First Mixed-Metal Fluoride Pyrochlores Obtained by Topotactic Oxidation of Ammonium Fluorides under F2 Gas

Metal fluorides with 3D open structures, pyrochlore (pyr) or hexagonal tungsten bronze (HTB), are promising materials as positive electrodes for rechargeable batteries or catalysts. Herein, we have developed a two-step synthesis procedure to obtain new anhydrous mixed-metal-cation fluorides crystallizing in the pyrochlore structure. The first step consists of preparing mixed-metal ammonium fluorides (NH4)­M2+Fe3+F6 (M = Mn, Fe, Co Ni) using different synthesis strategies.
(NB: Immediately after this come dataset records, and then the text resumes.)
(** [(hi << 8) | lo] on a byte [lo]: the two operands share no bit. *)
Lemma lor_shiftl8 hi lo :
  0 <= lo < 256 -> Z.lor (Z.shiftl hi 8) lo = hi * 256 + lo.
Proof.
  intros Hlo.
  assert (Z.land (Z.shiftl hi 8) lo = 0) as Hdisj.
  { apply Z.bits_inj'. intros k Hk. rewrite Z.land_spec, Z.bits_0.
    destruct (decide (k < 8)) as [Hlt|Hge].
    - now rewrite Z.shiftl_spec_low by lia.
    - assert (Z.testbit lo k = false) as ->; [|apply andb_false_r].
      destruct (decide (lo = 0)) as [->|Hnz]; [apply Z.bits_0|].
      apply Z.bits_above_log2; [lia|].
      assert (Z.log2 lo < 8); [|lia].
      apply Z.log2_lt_pow2; [lia|]. change (2 ^ 8) with 256. lia. }
  rewrite <- Z.lxor_lor, <- Z.add_nocarry_lxor by exact Hdisj.
  rewrite Z.shiftl_mul_pow2 by lia. change (2 ^ 8) with 256. lia.
Qed.

Lemma int16_value x :
  0 <= x < 65536 -> int16 x = if decide (x < 32768) then x else x - 65536.
Proof.
  intros Hx. unfold int16. case_decide.
  - rewrite Z.mod_small by lia. lia.
  - assert ((x + 32768) mod 65536 = x - 32768) as ->; [|lia].
    symmetry. apply Z.mod_unique with (q := 1); lia.
Qed.

Lemma wrap16_int16 x : wrap16 (int16 x) = wrap16 x.
Proof.
  unfold wrap16, int16.
  rewrite Zminus_mod_idemp_l. f_equal. lia.
Qed.

(** ** The 8-bit page counter *)

Lemma flush_period_range P : 1 <= flush_period P <= 256.
Proof.
  unfold flush_period. pose proof (wrap8_range P). case_decide; lia.
Qed.

Lemma flush_period_wrap P : wrap8 (flush_period P) = wrap8 P.
Proof.
  unfold flush_period. case_decide as Hz; [now rewrite Hz|].
  unfold wrap8. apply Z.mod_mod. lia.
Qed.

Lemma flush_period_small P : 0 < P < 256 -> flush_period P = P.
Proof.
  intros HP. unfold flush_period. rewrite wrap8_small by lia.
  now rewrite decide_False by lia.
Qed.

(** The counter holds [Q - m] as a byte (0 stands for 256); decrementing it
    gives [Q - m - 1]. *)
Lemma counter_step Q m :
  1 <= Q <= 256 -> 0 <= m < Q -> wrap8 (wrap8 (Q - m) - 1) = Q - m - 1.
Proof.
  intros HQ Hm. destruct (decide (Q - m = 256)) as [E|E].
  - rewrite E. reflexivity.
  - rewrite (wrap8_small (Q - m)) by lia. apply wrap8_small. lia.
Qed.

Lemma div_add_mod n1 n2 P :
  0 < P ->
  n1 / P + (n1 mod P + n2) / P = (n1 + n2) / P
  /\ (n1 mod P + n2) mod P = (n1 + n2) mod P.
Proof.
  intros HP. pose proof (Z.div_mod n1 P ltac:(lia)) as E.
  replace (n1 + n2) with (n1 mod P + n2 + n1 / P * P) by lia.
  rewrite Z.div_add, Z.mod_add by lia. lia.
Qed.

(** ** The log only grows *)

Lemma calls_since_app s s' l :
  isp_log s' = isp_log s ++ l -> calls_since s s' = l.
Proof.
  unfold calls_since. intros ->. apply drop_app_length.
Qed.

Lemma count_flush_app l1 l2 :
  count_flush (l1 ++ l2) = (count_flush l1 + count_flush l2)%nat.
Proof.
  unfold count_flush. now rewrite filter_app, length_app.
Qed.

Section FirmwareProofs.

Context `{usbasp_h} `{isp_h}.

(** Reduce a field read from a chain of field updates, and nothing else. *)
Ltac state_simpl :=
  cbn [fst snd replyBuffer prog_state prog_sck prog_address_newmode
       prog_address prog_nbytes prog_pagesize prog_blockflags
       prog_pagecounter usbMsgPtr isp_log
       set_replyBuffer set_prog_state set_prog_sck set_prog_address_newmode
       set_prog_address set_prog_nbytes set_prog_pagesize set_prog_blockflags
       set_prog_pagecounter set_usbMsgPtr set_isp_log
       isp SLOW_SCK_PIN ispSetSCKOption ledRedOn ledRedOff ispConnect
       ispDisconnect ispTransmit ispEnterProgrammingMode ispReadFlash
       ispReadEEPROM ispWriteFlash ispFlushPage ispWriteEEPROM].

(** ** The loop body of usbFunctionWrite, field by field *)

Ltac write_byte_cases :=
  unfold write_byte, write_iteration, ispWriteFlash, ispFlushPage,
    ispWriteEEPROM, isp;
  simpl; repeat (case_decide; simpl); try reflexivity; try tauto.

(** The iteration sets [retVal] to 1 exactly when it leaves [prog_nbytes]
    at zero. *)
Lemma write_iteration_eq b r st :
  write_iteration b (r, st) =
  (if decide (prog_nbytes (write_byte b st) = 0) then 1 else r,
   write_byte b st).
Proof. write_byte_cases. Qed.

Lemma write_byte_address b st :
  prog_address (write_byte b st) = wrap32 (prog_address st + 1).
Proof. write_byte_cases. Qed.

Lemma write_byte_nbytes b st :
  prog_nbytes (write_byte b st) = wrap16 (prog_nbytes st - 1).
Proof. write_byte_cases. Qed.

Lemma write_byte_pagesize b st :
  prog_pagesize (write_byte b st) = prog_pagesize st.
Proof. write_byte_cases. Qed.

Lemma write_byte_blockflags b st :
  prog_blockflags (write_byte b st) = prog_blockflags st.
Proof. write_byte_cases. Qed.

(** The mode changes only in the branch [prog_nbytes == 0]. *)
Lemma write_byte_state b st :
  prog_state (write_byte b st) =
  if decide (wrap16 (prog_nbytes st - 1) = 0) then PROG_STATE_IDLE
  else prog_state st.
Proof. write_byte_cases. Qed.

(** ** The loop as a fold over the bytes of the chunk *)

Lemma write_bytes_snoc l b st :
  write_bytes (l ++ [b]) st = write_byte b (write_bytes l st).
Proof. unfold write_bytes. now rewrite fold_left_app. Qed.

Lemma write_bytes_app l1 l2 st :
  write_bytes (l1 ++ l2) st = write_bytes l2 (write_bytes l1 st).
Proof. unfold write_bytes. now rewrite fold_left_app. Qed.

Lemma write_bytes_nbytes l st :
  0 <= prog_nbytes st < 65536 ->
  prog_nbytes (write_bytes l st)
  = wrap16 (prog_nbytes st - Z.of_nat (length l)).
Proof.
  intros Hn. induction l as [|b l IH] using rev_ind.
  - simpl. rewrite Z.sub_0_r. symmetry. now apply wrap16_small.
  - rewrite write_bytes_snoc, write_byte_nbytes, IH, wrap16_sub_l.
    rewrite length_app. simpl. f_equal. lia.
Qed.

Lemma write_bytes_address l st :
  0 <= prog_address st < 4294967296 ->
  prog_address (write_bytes l st) =
  wrap32 (prog_address st + Z.of_nat (length l)).
Proof.
  intros Ha. induction l as [|b l IH] using rev_ind.
  - simpl. rewrite Z.add_0_r. symmetry. now apply wrap32_small.
  - rewrite write_bytes_snoc, write_byte_address, IH, wrap32_add_l.
    rewrite length_app. simpl. f_equal. lia.
Qed.

Lemma write_bytes_pagesize l st :
  prog_pagesize (write_bytes l st) = prog_pagesize st.
Proof.
  induction l as [|b l IH] using rev_ind; [reflexivity|].
  now rewrite write_bytes_snoc, write_byte_pagesize.
Qed.

Lemma write_bytes_blockflags l st :
  prog_blockflags (write_bytes l st) = prog_blockflags st.
Proof.
  induction l as [|b l IH] using rev_ind; [reflexivity|].
  now rewrite write_bytes_snoc, write_byte_blockflags.
Qed.

(** While fewer bytes than [prog_nbytes] have been consumed, the mode is the
    one the call started in. *)
Lemma write_bytes_state_before l st :
  0 <= prog_nbytes st < 65536 ->
  Z.of_nat (length l) < prog_nbytes st ->
  prog_state (write_bytes l st) = prog_state st.
Proof.
  intros Hn. induction l as [|b l IH] using rev_ind; [reflexivity|].
  rewrite length_app. simpl. intros Hl.
  rewrite write_bytes_snoc, write_byte_state, write_bytes_nbytes by done.
  rewrite wrap16_sub_l. case_decide as Hz; [|apply IH; lia].
  replace (prog_nbytes st - Z.of_nat (length l) - 1)
    with (prog_nbytes st - (Z.of_nat (length l) + 1)) in Hz by lia.
  apply wrap16_zero in Hz; lia.
Qed.

(** On the byte that makes [prog_nbytes] zero, and on every later byte of
    the same chunk (fewer than 65536 of them), the mode is idle. *)
Lemma write_bytes_state_after l st :
  0 <= prog_nbytes st < 65536 ->
  0 < prog_nbytes st <= Z.of_nat (length l) ->
  Z.of_nat (length l) < 65536 ->
  prog_state (write_bytes l st) = PROG_STATE_IDLE.
Proof.
  intros Hn. induction l as [|b l IH] using rev_ind; [simpl; lia|].
  rewrite length_app. simpl. intros Hl Hm.
  rewrite write_bytes_snoc, write_byte_state, write_bytes_nbytes by done.
  case_decide as Hz; [reflexivity|].
  rewrite wrap16_sub_l in Hz.
  assert (Z.of_nat (length l) + 1 <> prog_nbytes st) as Hne.
  { intros Heq. apply Hz. rewrite <- Heq.
    now replace (_ - _ - _) with 0 by lia. }
  apply IH; lia.
Qed.

(** ** The loop and its return value *)

Lemma write_loop_cons b data r st :
  write_loop (b :: data) (r, st) =
  write_loop data
    (if decide (prog_nbytes (write_byte b st) = 0) then 1 else r,
     write_byte b st).
Proof. cbn [write_loop]. now rewrite write_iteration_eq. Qed.

Lemma write_loop_snd data r st :
  snd (write_loop data (r, st)) = write_bytes data st.
Proof.
  revert r st. induction data as [|b data IH]; intros r st; [reflexivity|].
  rewrite write_loop_cons. apply IH.
Qed.

Lemma write_loop_sticky data st : fst (write_loop data (1, st)) = 1.
Proof.
  revert st. induction data as [|b data IH]; intros st; [reflexivity|].
  rewrite write_loop_cons. case_decide; apply IH.
Qed.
For M = Mn, three allotropic varieties of (NH4)­Mn2+Fe3+F6 are obtained; two phases adopt the expected pyrochlore network with either the cubic Fm3̅m or the orthorhombic Pnma space group, and the third phase exhibits a 3D network with narrow pseudotriangular cavities. 57Fe Mössbauer spectrometry indicates that the crystal structures are governed by the Fe3+/Mn2+ cationic order or disorder. The second step is a topotactic oxidation of pyr-(NH4)­M2+Fe3+F6 under a molecular F2 flow. To better understand the reaction mechanism, the topotactic oxidation was followed by thermogravimetry, XRD, FTIR, and Mössbauer spectrometry. The successful synthesis of the first anhydrous pyr-M3+ 0.5Fe0.5F3 provides a new route to prepare anhydrous mixed-metal fluorides pyrochlore with empty cavities of the open framework.